Lebanese forensic experts collected evidence Friday at the scene of a massive explosion in a southern suburb of Beirut that killed 22 people and wounded more than 300, the deadliest blast in the area in nearly three decades.
Security officials said they were investigating the possibility that Thursday’s blast in Hezbollah’s bastion of support was carried out by a suicide bomber.
Lebanese troops cordoned the area of the explosion where more than a dozen charred cars were scattered on the street amid heavily damaged buildings, preventing residents and shop owners from entering.
Some residents vowed that such attacks will only strengthen their support of the militant Hezbollah group and its leader.
Thursday’s car bomb struck a crowded street in the Rweiss district in Beirut’s southern suburbs, an overwhelmingly Shiite area and stronghold of Hezbollah. The explosion sent a massive plume of black smoke billowing into the sky, set several cars and buildings ablaze and trapped dozens of residents in their homes for hours.
The explosion occurred about 100 meters (yards) away from the Sayyed al-Shuhada complex where Hezbollah usually holds rallies.
Thursday’s blast came a day before Hezbollah’s leader Sheik Hassan Nasrallah was scheduled to give a speech marking the end of the monthlong 2006 war with Israel. Nasrallah was expected to address the explosion in the speech later Friday.
The bombing was the second in just more than a month to hit one of the Shiite group’s bastions of support, and the deadliest since 1985 when a blast in the area killed 80 people. Many people in Lebanon see the attacks as retaliation for Hezbollah’s armed support for President Bashar Assad in neighboring Syria’s civil war.
The group’s fighters played a key role in a recent regime victory in the town of Qusair near the Lebanese border, and Syrian activists say Hezbollah guerrillas are now aiding a regime offensive in the besieged city of Homs.
Syrian rebels have threatened to retaliate against Hezbollah for intervening on behalf of the Assad regime. Thursday’s car bombing raises the worrying specter of Lebanon being pulled further into the Syrian civil war, which is being fought on increasingly sectarian lines pitting Sunnis against Shiites.
“We will always support Sheik Hassan,” said Hassane Qassem, a 56-year-old retired soldier whose house was damaged by the blast. Neither he nor his wife were hurt, but he said their domestic help from Bangladesh suffered minor head injuries and was rushed to a nearby hospital.

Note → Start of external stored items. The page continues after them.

(** [shadow_only_victims] *)
Definition shadow_only_victims (shadow : ShadowSelection) (evicted : gset string)
    (features : gmap string EntryFeatures) (durable : gset string) (held : gmap string Z)
    : list EntryFeatures :=
  let left_in_store := List.filter (fun key => negb (bool_decide (key ∈ evicted))
    && negb (bool_decide (key ∈ durable)) && negb (bool_decide (is_Some (held !! key))))
    (elements (sh_victims shadow)) in
  let known := omap (fun key => features !! key) left_in_store in
  sort_by (fun a b => String.leb (ef_key a) (ef_key b))
    (List.filter (fun f => negb (ef_recently_accessed f) && negb (ef_recently_imported f)) known).

(** What a sweep carries along its walk; [sw_sleeps] are the pauses it took. *)
Record Sweep := {
  sw_store : Store;
  sw_telemetry : Telemetry;
  sw_stats : GcStats;
  sw_pacer : EvictionWritePacer;
  sw_sleeps : list Z;
  sw_write_ns : Z;
  sw_size : Z;
  sw_evicted : gset string;
}.
Definition with_stats (f : GcStats -> GcStats) (s : Sweep) : Sweep :=
  {| sw_store := sw_store s; sw_telemetry := sw_telemetry s; sw_stats := f (sw_stats s);
     sw_pacer := sw_pacer s; sw_sleeps := sw_sleeps s; sw_write_ns := sw_write_ns s;
     sw_size := sw_size s; sw_evicted := sw_evicted s |}.
Definition paused (p : EvictionWritePacer * option Z) (s : Sweep) : Sweep :=
  {| sw_store := sw_store s; sw_telemetry := sw_telemetry s; sw_stats := sw_stats s;
     sw_pacer := p.1; sw_sleeps := (sw_sleeps s ++ option_list p.2)%list;
     sw_write_ns := sw_write_ns s; sw_size := sw_size s; sw_evicted := sw_evicted s |}.
Definition with_store (st : Store) (s : Sweep) : Sweep :=
  {| sw_store := st; sw_telemetry := sw_telemetry s; sw_stats := sw_stats s;
     sw_pacer := sw_pacer s; sw_sleeps := sw_sleeps s; sw_write_ns := sw_write_ns s;
     sw_size := sw_size s; sw_evicted := sw_evicted s |}.
Definition timed (took : Z) (s : Sweep) : Sweep :=
  {| sw_store := sw_store s; sw_telemetry := sw_telemetry s; sw_stats := sw_stats s;
     sw_pacer := sw_pacer s; sw_sleeps := sw_sleeps s; sw_write_ns := sw_write_ns s + took;
     sw_size := sw_size s; sw_evicted := sw_evicted s |}.
(** Every row is a candidate, under its own key. *)
Lemma candidate_keys now origin d key :
  key ∈ map ef_key (eviction_candidates_for idle now origin d) <-> is_Some (entries d !! key).
Proof.
  unfold eviction_candidates_for. rewrite map_map. cbn. rewrite list_elem_of_fmap. split.
  - intros ([k row] & -> & Hin%elem_of_map_to_list). by eexists.
  - intros [row Hrow]. exists (key, row). split; [done|]. by apply elem_of_map_to_list.
Qed.
Lemma size_pressure_keys l key :
  key ∈ select (EvictionPolicy := SizePressurePolicy) l <-> key ∈ map ef_key l.
Proof.
  cbn. rewrite !list_elem_of_fmap. unfold rank_by. by setoid_rewrite elem_of_sort_by.
Qed.
Lemma physical_exact d : sizes_nonneg d -> blob_bytes d <= u64_max -> physical_size d = blob_bytes d.
Proof.
  intros Hs Hm. unfold physical_size, as_u64. fold (blob_bytes d). apply Z.mod_small. split; [|lia].
  unfold blob_bytes. revert Hs. unfold sizes_nonneg.
  induction (blobs d) as [|h row m Hh IH] using map_ind; intros Hs; [done|].
  rewrite map_fold_insert_L by (auto; lia).
  assert (0 <= map_fold (λ _ row acc, br_size row + acc) 0 m).
  { apply IH. intros h' row' Hr. apply (Hs h'). rewrite lookup_insert_ne; [done|congruence]. }
  specialize (Hs h row ltac:(by rewrite lookup_insert_eq)). lia.
Qed.
Lemma held_nonneg d l : forall k b, held_by_live_files cfg retainer d l !! k = Some b -> 0 <= b.
Proof.
  unfold held_by_live_files. destruct (gc_evict_shared cfg); [done|].
  apply (map_fold_weak_ind (fun held _ => forall k b, held !! k = Some b -> 0 <= b)); [done|].
  intros [k' h] refs m held _ IH k b. cbn [fst snd]. destruct (blobs d !! h) as [row|]; [|apply IH].
  cbn. destruct (_ && _); [|apply IH]. intros [[-> <-]|[_ Hk]]%lookup_insert_Some; [|by eapply IH].
  destruct (held !! k) as [b|] eqn:Hb; cbn; [|lia]. specialize (IH k b Hb). lia.
Qed.
(* ===== verification/BreakerProofs.v ===== *)
(** * The circuit breaker: protocol and trip condition

    Runs of one remote breaker: operations acquire permits, and live permits
    finish or are dropped in any order.  Epochs are 64-bit and wrap, so the
    theorems are about runs of fewer than [2 ^ 64] steps. *)

From S2P Require Import Prelude Strings Breaker.
#[local] Open Scope Z_scope.

(** ** Runs *)

Record System := { sy_breaker : RemoteBreaker; sy_live : list BreakerPermit }.
Definition live_with (p : option BreakerPermit) (l : list BreakerPermit) : list BreakerPermit :=
  match p with Some p => p :: l | None => l end.
Inductive step : System -> System -> Prop :=
| step_acquire s now op b p :
    try_acquire now op (breaker_of (direction op) (sy_breaker s)) = (b, p) ->
    step s {| sy_breaker := set_breaker (direction op) b (sy_breaker s);
              sy_live := live_with p (sy_live s) |}
| step_speculative s op p :
    try_acquire_speculative op (breaker_of (direction op) (sy_breaker s)) = Some p ->
    step s {| sy_breaker := sy_breaker s; sy_live := p :: sy_live s |}
| step_finish s now l1 p l2 class :
    sy_live s = l1 ++ p :: l2 ->
    step s {| sy_breaker := set_breaker (direction (bp_operation p))
                (finish now p class (breaker_of (direction (bp_operation p)) (sy_breaker s)))
                (sy_breaker s);
              sy_live := l1 ++ l2 |}
| step_drop s now l1 p l2 :
    sy_live s = l1 ++ p :: l2 ->
    step s {| sy_breaker := set_breaker (direction (bp_operation p))
                (drop_permit now p (breaker_of (direction (bp_operation p)) (sy_breaker s)))
                (sy_breaker s);
              sy_live := l1 ++ l2 |}.
Definition initial (threshold cooldown : Z) : System :=
  {| sy_breaker := with_policy threshold cooldown; sy_live := [] |}.

(** ** The invariant of one direction *)

#[export] Instance direction_eq_dec : EqDecision RemoteDirection.
Proof. solve_decision. Defined.
Definition live_in (d : RemoteDirection) (l : list BreakerPermit) : list BreakerPermit :=
  filter (fun p => direction (bp_operation p) = d) l.
Definition current (b : DirectionBreaker) (l : list BreakerPermit) : list BreakerPermit :=
  filter (fun p => bp_epoch p = bk_epoch b) l.

Record dir_inv (n : Z) (b : DirectionBreaker) (l : list BreakerPermit) : Prop := {
  di_threshold : 1 <= bk_threshold b <= u32_max;
  di_epoch : 0 <= bk_epoch b <= n;
  di_old : Forall (fun p => bp_epoch p <= bk_epoch b) l;
  di_mode : match bk_mode b with
            | Closed => 0 <= bk_failures b < bk_threshold b
                        /\ Forall (fun p => bp_probe p = false) (current b l)
            | Open _ => bk_threshold b <= bk_failures b /\ current b l = []
            | HalfOpen => bk_threshold b <= bk_failures b
                          /\ exists p, current b l = [p] /\ bp_probe p = true
            end;
}.

Lemma dir_inv_mono n b l : dir_inv n b l -> dir_inv (n + 1) b l.
Proof. intros [? ? ? ?]. split; [done|lia|done|done]. Qed.
Lemma dir_inv_suppressed n b l k : dir_inv n b l -> dir_inv n (with_suppressed b k) l.
Proof. by intros [? ? ? ?]. Qed.
Lemma current_cons b p l :
  current b (p :: l) = if decide (bp_epoch p = bk_epoch b) then p :: current b l else current b l.
Proof. unfold current. case_decide; [by rewrite filter_cons_True|by rewrite filter_cons_False]. Qed.
(** Advancing the epoch leaves every live permit behind. *)
Lemma current_fresh b l mode f :
  Forall (fun p => bp_epoch p <= bk_epoch b) l ->
  current (with_state b mode f (bk_epoch b + 1)) l = [].
Proof.
  unfold current. cbn. induction 1 as [|p l Hp _ IH]; [done|].
  rewrite filter_cons_False by lia. done.
Qed.
Lemma old_weaken e l : Forall (fun p => bp_epoch p <= e) l -> Forall (fun p => bp_epoch p <= e + 1) l.
Proof. intros Hl. eapply Forall_impl; [exact Hl|]. cbn. lia. Qed.
Lemma wrapping_small max x : 0 <= x < max -> wrapping_succ max x = x + 1.
Proof. intros. unfold wrapping_succ. apply Z.mod_small. lia. Qed.

(** Re-opening, by a failure or a dropped probe. *)
Lemma reopen_inv n b l now f :
  1 <= bk_threshold b <= u32_max -> 0 <= bk_epoch b <= n ->
  Forall (fun p => bp_epoch p <= bk_epoch b) l -> n < u64_max -> bk_threshold b <= f ->
  dir_inv (n + 1) (with_state b (Open now) f (wrapping_succ u64_max (bk_epoch b))) l.
Proof.
  intros Ht He Ho Hn Hf. rewrite wrapping_small by lia. split; cbn; [done|lia|by apply old_weaken|].
  split; [done|]. by apply (current_fresh b).
Qed.
Lemma acquire_inv n b l now op b' p :
  dir_inv n b l -> n < u64_max -> try_acquire now op b = (b', p) ->
  dir_inv (n + 1) b' (live_with p l).
Proof.
  intros Hinv Hn. pose proof Hinv as [Ht He Ho Hm]. unfold try_acquire.
  destruct (bk_mode b) as [|until|] eqn:Emode.
  - intros [= <- <-]. split; [done|lia|constructor; [cbn; lia|done]|]. rewrite Emode. split; [apply Hm|].
    cbn [live_with]. rewrite current_cons, decide_True by done. constructor; [done|]. apply Hm.
  - destruct (until <=? now); intros [= <- <-].
    + rewrite wrapping_small by lia.
      split; [done|cbn; lia|constructor; [cbn; lia|by apply old_weaken]|]. split; [apply Hm|]. eexists.
      cbn [live_with]. rewrite current_cons, decide_True by done.
      by rewrite (current_fresh b l HalfOpen (bk_failures b) Ho).
    + by apply dir_inv_suppressed, dir_inv_mono.
  - intros [= <- <-]. by apply dir_inv_suppressed, dir_inv_mono.
Qed.

Lemma current_remove b l1 p l2 :
  current b (l1 ++ p :: l2) =
    (if decide (bp_epoch p = bk_epoch b) then current b l1 ++ p :: current b l2
     else current b (l1 ++ l2)).
Proof.
  unfold current. rewrite !filter_app. case_decide; [by rewrite filter_cons_True|by rewrite filter_cons_False].
Qed.
Lemma old_remove e l1 p l2 :
  Forall (fun p => bp_epoch p <= e) (l1 ++ p :: l2) -> Forall (fun p => bp_epoch p <= e) (l1 ++ l2).
Proof. rewrite !Forall_app, Forall_cons. tauto. Qed.
(** A permit that leaves without changing the breaker. *)
Lemma stale_remove n b l1 p l2 :
  dir_inv n b (l1 ++ p :: l2) -> (bp_epoch p = bk_epoch b -> bk_mode b = Closed) ->
  dir_inv (n + 1) b (l1 ++ l2).
Proof.
  intros [Ht He Ho Hm] Hp. split; [done|lia|by eapply old_remove|].
  rewrite current_remove in Hm. case_decide as Hc; [|done]. rewrite (Hp Hc) in *.
  split; [apply Hm|]. destruct Hm as [_ Hm]. unfold current in *. rewrite filter_app.
  rewrite Forall_app, Forall_cons in *. tauto.
Qed.
(** The modes in which a permit of the current epoch can be live. *)
Lemma current_live n b l1 p l2 :
  dir_inv n b (l1 ++ p :: l2) -> bp_epoch p = bk_epoch b ->
  (bk_mode b = Closed /\ bp_probe p = false /\ 0 <= bk_failures b < bk_threshold b
   /\ Forall (fun p => bp_probe p = false) (current b (l1 ++ l2)))
  \/ (bk_mode b = HalfOpen /\ bp_probe p = true /\ bk_threshold b <= bk_failures b
      /\ current b (l1 ++ l2) = []).
Proof.
  intros [Ht He Ho Hm] Hc. rewrite current_remove, decide_True in Hm by done.
  assert (current b (l1 ++ l2) = current b l1 ++ current b l2) as -> by apply filter_app.
  destruct (bk_mode b).
  - left. rewrite Forall_app, Forall_cons in Hm. rewrite Forall_app. tauto.
  - destruct Hm as [_ Hm]. by apply app_nil in Hm as [_ ?].
  - right. destruct Hm as (Hf & q & Hq & Hprobe). destruct (current b l1) as [|x [|]]; [|done..].
    cbn in *. by simplify_eq.
Qed.
Lemma finish_inv n b l1 p l2 now class :
  dir_inv n b (l1 ++ p :: l2) -> n < u64_max -> dir_inv (n + 1) (finish now p class b) (l1 ++ l2).
Proof.
  intros Hinv Hn. unfold finish. destruct (Z.eqb_spec (bk_epoch b) (bp_epoch p)) as [Hc|Hc]; cbn [negb].
  2:{ apply (stale_remove n b l1 p l2); [done|congruence]. }
  pose proof Hinv as [Ht He Ho _]. apply old_remove in Ho.
  destruct (current_live _ _ _ _ _ Hinv (eq_sym Hc)) as [(Em & Hp & Hf & Hcur)|(Em & Hp & Hf & Hcur)].
  - rewrite Hp, Em. cbn [orb]. destruct (from_option poisons_breaker false class); cbn [negb].
    + unfold saturating_add. destruct (Z.leb_spec (bk_threshold b) (Z.min u32_max (bk_failures b + 1))).
      * by apply reopen_inv.
      * split; cbn; [done|lia|done|]. split; [lia|done].
    + case_match; [apply dir_inv_suppressed|]; (split; cbn; [done|lia|done|]); (split; [lia|done]).
  - rewrite Hp. cbn [orb]. destruct (from_option poisons_breaker false class); cbn [negb].
    + apply reopen_inv; try done. unfold saturating_add. lia.
    + case_match; [apply dir_inv_suppressed|]; (split; [done|cbn; lia|done|]);
        change (0 <= 0 < bk_threshold b /\ Forall (fun p => bp_probe p = false) (current b (l1 ++ l2)));
        rewrite Hcur; (split; [lia|constructor]).
Qed.
Lemma drop_inv n b l1 p l2 now :
  dir_inv n b (l1 ++ p :: l2) -> n < u64_max -> dir_inv (n + 1) (drop_permit now p b) (l1 ++ l2).
Proof.
  intros Hinv Hn. unfold drop_permit. pose proof Hinv as [Ht He Ho _]. apply old_remove in Ho.
  assert (bp_epoch p = bk_epoch b -> bk_mode b = HalfOpen -> bp_probe p = true) as Hprobe.
  { intros Hc Em. destruct (current_live _ _ _ _ _ Hinv Hc) as [(E & _)|(_ & Hp & _)]; [congruence|done]. }
  assert (bk_mode b <> HalfOpen -> bp_epoch p = bk_epoch b -> bk_mode b = Closed) as Hcl.
  { intros Hne Hc. by destruct (current_live _ _ _ _ _ Hinv Hc) as [(E & _)|(E & _)]. }
  destruct (bp_probe p) eqn:Hp; cbn [negb].
  2:{ apply (stale_remove n b l1 p l2); [done|]. intros Hc. apply Hcl; [|done]. intros Em. by specialize (Hprobe Hc Em). }
  destruct (bk_mode b) eqn:Em; [apply (stale_remove n b l1 p l2); [done|]; intros Hc; rewrite Em; by apply Hcl..|].
  destruct (Z.eqb_spec (bk_epoch b) (bp_epoch p)) as [Hc|Hc]; [|apply (stale_remove n b l1 p l2); [done|congruence]].
  apply reopen_inv; try done.
  destruct (current_live _ _ _ _ _ Hinv (eq_sym Hc)) as [(E & _)|(_ & _ & Hf & _)]; [congruence|done].
Qed.

(** ** Every run *)

Definition sys_inv (n : Z) (s : System) : Prop :=
  forall d, dir_inv n (breaker_of d (sy_breaker s)) (live_in d (sy_live s)).
(** A new epoch for a key, as every reader and writer takes one. *)
Definition fresh_epoch (now : Z) (key : string) (s : NegativeState) : NegativeState :=
  let s := advance_epoch s in remember_epoch now key (ns_next_epoch s) s.
(** [begin_observation] *)
Definition begin_observation (now : Z) (key : string) (s : NegativeState)
    : NegativeState * option KnowledgeToken :=
  if negb (is_valid_cache_key key) then (s, None) else
  let s := fresh_epoch now key s in
  (s, Some {| kt_key := key; kt_epoch := ns_next_epoch s |}).
(** [begin_write] *)
Definition begin_write (now : Z) (key : string) (s : NegativeState)
    : NegativeState * option KnowledgeToken :=
  if negb (is_valid_cache_key key) then (s, None) else
  let s := fresh_epoch now key s in
  (with_entries (delete key (ns_entries s)) s, Some {| kt_key := key; kt_epoch := ns_next_epoch s |}).
(** The token is the latest knowledge of its key. *)
Definition token_current (token : KnowledgeToken) (s : NegativeState) : bool :=
  match ns_epochs s !! kt_key token with Some e => ke_epoch e =? kt_epoch token | None => false end.
(** [prune_entries] *)
Definition prune_entries (now : Z) (m : gmap string NegativeEntry) : gmap string NegativeEntry :=
  filter (fun kv => unexpired now kv.2 = true) m.
(** [record_miss] *)
Definition record_miss (now : Z) (token : KnowledgeToken) (s : NegativeState) : NegativeState * bool :=
  if negb (token_current token s) then (s, false) else
  if negb enabled then (s, true) else
  let entries := prune_entries now (ns_entries s) in
  let entries :=
    if (max_entries <=? Z.of_nat (base.size entries)) && negb (bool_decide (is_Some (entries !! kt_key token)))
    then match oldest ne_missed_at entries with Some k => delete k entries | None => entries end
    else entries in
  (with_entries (<[kt_key token := {| ne_missed_at := now; ne_epoch := kt_epoch token |}]> entries) s, true).
(** [record_present] *)
Definition record_present (token : KnowledgeToken) (s : NegativeState) : NegativeState * bool :=
  if negb (token_current token s) then (s, false)
  else (with_entries (delete (kt_key token) (ns_entries s)) s, true).
(** [confirm_present] *)
Definition confirm_present (now : Z) (key : string) (s : NegativeState) : NegativeState * bool :=
  if negb (is_valid_cache_key key) then (s, false) else
  let s := fresh_epoch now key s in
  (with_entries (delete key (ns_entries s)) s, true).
(** [listing_epoch] *)
Definition listing_epoch (s : NegativeState) : Z := ns_next_epoch s.
(** [remove_present_in] *)
Definition listed_before (present : gset string) (listing : Z) (kv : string * NegativeEntry) : bool :=
  bool_decide (kv.1 ∈ present) && (ne_epoch kv.2 <=? listing).
Definition remove_present_in (now : Z) (present : gset string) (listing : Z) (s : NegativeState)
    : NegativeState :=
  if negb enabled then s else
  let keys := map fst (List.filter (listed_before present listing) (map_to_list (ns_entries s))) in
  fold_left (fun s key => fresh_epoch now key (with_entries (delete key (ns_entries s)) s)) keys s.

(** ** Runs *)

Inductive Op :=
| OpCheck (key : string)
| OpObserve (key : string)
| OpWrite (key : string)
| OpMiss (token : KnowledgeToken)
| OpPresent (token : KnowledgeToken)
| OpConfirm (key : string)
| OpListed (present : gset string) (listing : Z).
Definition apply_op (now : Z) (op : Op) (s : NegativeState) : NegativeState :=
  match op with
  | OpCheck key => (check now key s).1
  | OpObserve key => (begin_observation now key s).1
  | OpWrite key => (begin_write now key s).1
  | OpMiss token => (record_miss now token s).1
  | OpPresent token => (record_present token s).1
  | OpConfirm key => (confirm_present now key s).1
  | OpListed present listing => remove_present_in now present listing s
  end.
Definition run (ops : list (Z * Op)) (s : NegativeState) : NegativeState :=
  fold_left (fun s op => apply_op op.1 op.2 s) ops s.

(** ** Sizes *)

Lemma oldest_elem {A} (f : A -> Z) (m : gmap string A) :
  match oldest f m with Some k => is_Some (m !! k) | None => m = ∅ end.
Proof.
  unfold oldest.
  assert (forall l (best : option (string * A)),
    match fold_left (fun best kv => match best with
        | Some b => if f kv.2 <? f b.2 then Some kv else Some b | None => Some kv end) l best with
    | Some kv => kv ∈ l \/ best = Some kv
    | None => best = None /\ l = []
    end) as Hfold.
  { induction l as [|kv l IH]; intros best; cbn; [by destruct best; auto|].
    set (best' := match best with Some b => _ | None => _ end).
    specialize (IH best'). destruct (fold_left _ l best') as [r|]; cycle 1.
    { destruct IH as [IH _]. subst best'. destruct best; [by case_match|done]. }
    destruct IH as [IH|IH]; [left; by right|]. subst best'. destruct best as [b|]; [case_match|]; simplify_eq; auto using list_elem_of_here. }
  specialize (Hfold (map_to_list m) None). destruct (fold_left _ _ _) as [[k a]|]; cbn.
  - destruct Hfold as [Hin|?]; [|done]. apply elem_of_map_to_list in Hin. by eexists.
  - destruct Hfold as [_ Hl]. by apply map_to_list_empty_iff.
Qed.
(** Making room for one key keeps a bounded map bounded. *)
Lemma bounded_insert {A} (f : A -> Z) (m : gmap string A) (bound : Z) key (x : A) :
  0 < bound -> Z.of_nat (base.size m) <= bound ->
  Z.of_nat (base.size (<[key := x]>
    (if (bound <=? Z.of_nat (base.size m)) && negb (bool_decide (is_Some (m !! key)))
     then match oldest f m with Some k => delete k m | None => m end else m))) <= bound.
Proof.
  intros Hb Hm. destruct (Z.leb_spec bound (Z.of_nat (base.size m))); cbn [andb].
  - case_bool_decide as Hk; cbn [negb]; [by rewrite map_size_insert_Some|].
    pose proof (oldest_elem f m) as Ho. destruct (oldest f m) as [k|]; [|subst; rewrite map_size_empty in *; lia].
    assert (k <> key) by congruence.
    assert (m !! key = None) as Hn by (destruct (m !! key) eqn:E; [by destruct Hk; eexists|done]).
    rewrite map_size_insert_None by (by rewrite lookup_delete_ne).
    rewrite map_size_delete_Some by done.
    assert (base.size m <> 0%nat) by (intros E%map_size_empty_inv; subst; destruct Ho as [? Ho]; by rewrite lookup_empty in Ho).
    lia.
  - rewrite map_size_insert. destruct (m !! key); cbn; lia.
Qed.
(** *** History *)

Definition history_answer (intent : BuildIntent) (m : Merge) : list PrefetchCandidate :=
  default [] (ok (history_candidates (unresolved (crate_query_order intent) m))).
Definition crate_is (n : string) (c : PrefetchCandidate) : bool := bool_decide (pc_crate_name c = n).
Lemma lookup_group l n :
  default [] (group_by_crate l !! n) = map (with_source History) (List.filter (crate_is n) l).
Proof.
  unfold group_by_crate. induction l as [|c l IH] using rev_ind; [done|].
  rewrite fold_left_app, List.filter_app, map_app, <- IH. cbn. unfold crate_is at 1.
  destruct (decide (pc_crate_name c = n)) as [<-|Hn].
  - rewrite lookup_insert_eq, bool_decide_eq_true_2 by done. done.
  - rewrite lookup_insert_ne, bool_decide_eq_false_2 by done. cbn. by rewrite app_nil_r.
Qed.
Lemma group_elem l n for_crate c :
  group_by_crate l !! n = Some for_crate -> c ∈ for_crate -> pc_source c = History /\ pc_crate_name c = n.
Proof.
  intros Hl Hc. pose proof (lookup_group l n) as E1. rewrite Hl in E1. cbn in E1. subst for_crate.
  apply list_elem_of_fmap in Hc as (d & -> & Hd%list_elem_of_In%filter_In). cbn. split; [done|].
  unfold crate_is in Hd. destruct Hd as [_ Hd]. by bool_to_prop.
Qed.
Lemma cap_to_prefix {A} (l : list A) limit : exists rest, l = ((cap_to l limit).1 ++ rest)%list.
Proof.
  unfold cap_to. destruct (_ || _); cbn; [exists []; by rewrite app_nil_r|].
  exists (drop (Z.to_nat limit) l). by rewrite take_drop.
Qed.
Lemma cap_to_nil {A} limit (x : A) : x ∉ (cap_to [] limit).1.
Proof.
  destruct (cap_to_prefix (@nil A) limit) as [rest Hr]. symmetry in Hr. apply app_nil in Hr as [-> _].
  apply not_elem_of_nil.
Qed.
Lemma cap_to_length {A} (l : list A) limit : 0 < limit -> Z.of_nat (length (cap_to l limit).1) <= limit.
Proof.
  intros Hl. unfold cap_to. destruct (_ || _) eqn:E1; cbn; [lia|]. rewrite length_take. lia.
Qed.

Definition history_add (m : Merge) (c : PrefetchCandidate) : Merge :=
  offer (bump_history 1 0) c (resolve (pc_crate_name c) m).
Lemma history_counts : counts_one History (bump_history 1 0).
Proof. intros comp Y _. by destruct Y; case_bool_decide; cbn; rewrite ?Z.add_0_r. Qed.
Lemma history_add_phase R m c :
  phase History R m -> covered m -> pc_source c = History -> pc_crate_name c ∉ R ->
  phase History R (history_add m c) /\ covered (history_add m c).
Proof.
  intros Hp Hc Hs Hn. split.
  - apply offer_phase; [by apply (phase_same _ _ m)|done|done|done|apply history_counts].
  - apply offer_covered; [intros d; cbn; set_solver|cbn; set_solver].
Qed.
Lemma tally_offer p count c m :
  tally p (mg_candidates (offer count c m)) <= tally p (mg_candidates m) + (if p c then 1 else 0).
Proof.
  unfold offer. case_bool_decide; cbn; [destruct (p c); lia|]. rewrite tally_app, tally_one. destruct (p c); lia.
Qed.
Lemma fold_tally f p l m :
  (forall m c, tally p (mg_candidates (f m c)) <= tally p (mg_candidates m) + (if p c then 1 else 0)) ->
  tally p (mg_candidates (fold_left f l m)) <= tally p (mg_candidates m) + tally p l.
Proof.
  intros Hf. revert m. induction l as [|c l IH]; intros m; [unfold tally; cbn; lia|]. cbn [fold_left].
  etrans; [apply IH|]. specialize (Hf m c). change (c :: l) with ([c] ++ l)%list. rewrite tally_app, tally_one. lia.
Qed.
(** A list of one crate's candidates counts for that crate only. *)
Lemma tally_crate X n k l :
  (forall c, c ∈ l -> pc_crate_name c = n) ->
  tally (of_crate X k) l <= if bool_decide (n = k) then Z.of_nat (length l) else 0.
Proof.
  intros Hl. case_bool_decide as Hn.
  - unfold tally. pose proof (filter_length_le (of_crate X k) l). lia.
  - rewrite tally_none; [done|]. intros c Hc. apply bool_decide_eq_false. intros [_ <-]. by rewrite (Hl c Hc) in Hn.
Qed.
Lemma bump_same_phase X R m f :
  (forall comp Y, from Y (f comp) = from Y comp) -> phase X R m -> phase X R (with_composition f m).
Proof. intros Hf Hp. apply (phase_same _ _ m); [done|done|intros Y; apply Hf|done]. Qed.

“I entered the bathroom and the whole building shook,” said the man standing about 50 meters (yards) from his home. He said he helped rush wounded people to ambulances before he entered the barber shop of his friend in the building.
“I found my neighbor and friend Hussein under a wall inside his shop. I closed his eyes and recited prayers for him then left,” Qassem said.
On July 9, a car bomb exploded in the nearby Beir al-Abed district, wounding more than 50 people. Since then, security measures by Hezbollah have become tighter with group members setting up checkpoints searching cars and preventing strangers from parking cars in crowded areas.
Lebanese security officials said they are investigating whether the blast was carried out by a suicide attacker. They said the attacker may have tried to park the car in front of a building but was prevented by residents. He moved few meters up then the vehicle blew up, the officials said on condition of anonymity in line with regulations.
Interior Minister Marwan Charbel said that security officials were conducting DNA tests on body parts discovered near the blast.
Charbel said the death toll rose Friday to 22. Health Minister Ali Hassan Khalil said 336 were wounded by the blast.
The fate of some people is still missing is unknown, as some of the bodies have been totally charred. The Lebanese army urged people who have relatives missing to come forward and give DNA samples.
State-run National News Agency said that among those missing since were a father and his three children.
Tensions between Lebanon’s own Sunni and Shiite communities have risen sharply, particularly since Hezbollah began fighting openly in Syria. Lebanese Sunnis support the rebels fighting to topple Assad, a member of a Shiite offshoot sect.
Lebanese President Michel Suleiman blamed Israel for the blast, while Israel’s President Shimon Peres said Israel “has nothing to do” with it.
“I was surprised that the President of Lebanon said that Israel is again responsible; why should he look to Israel?” Peres asked. “He has Hezbollah collecting bombs and killing people in Syria without the approval of the Lebanese government.”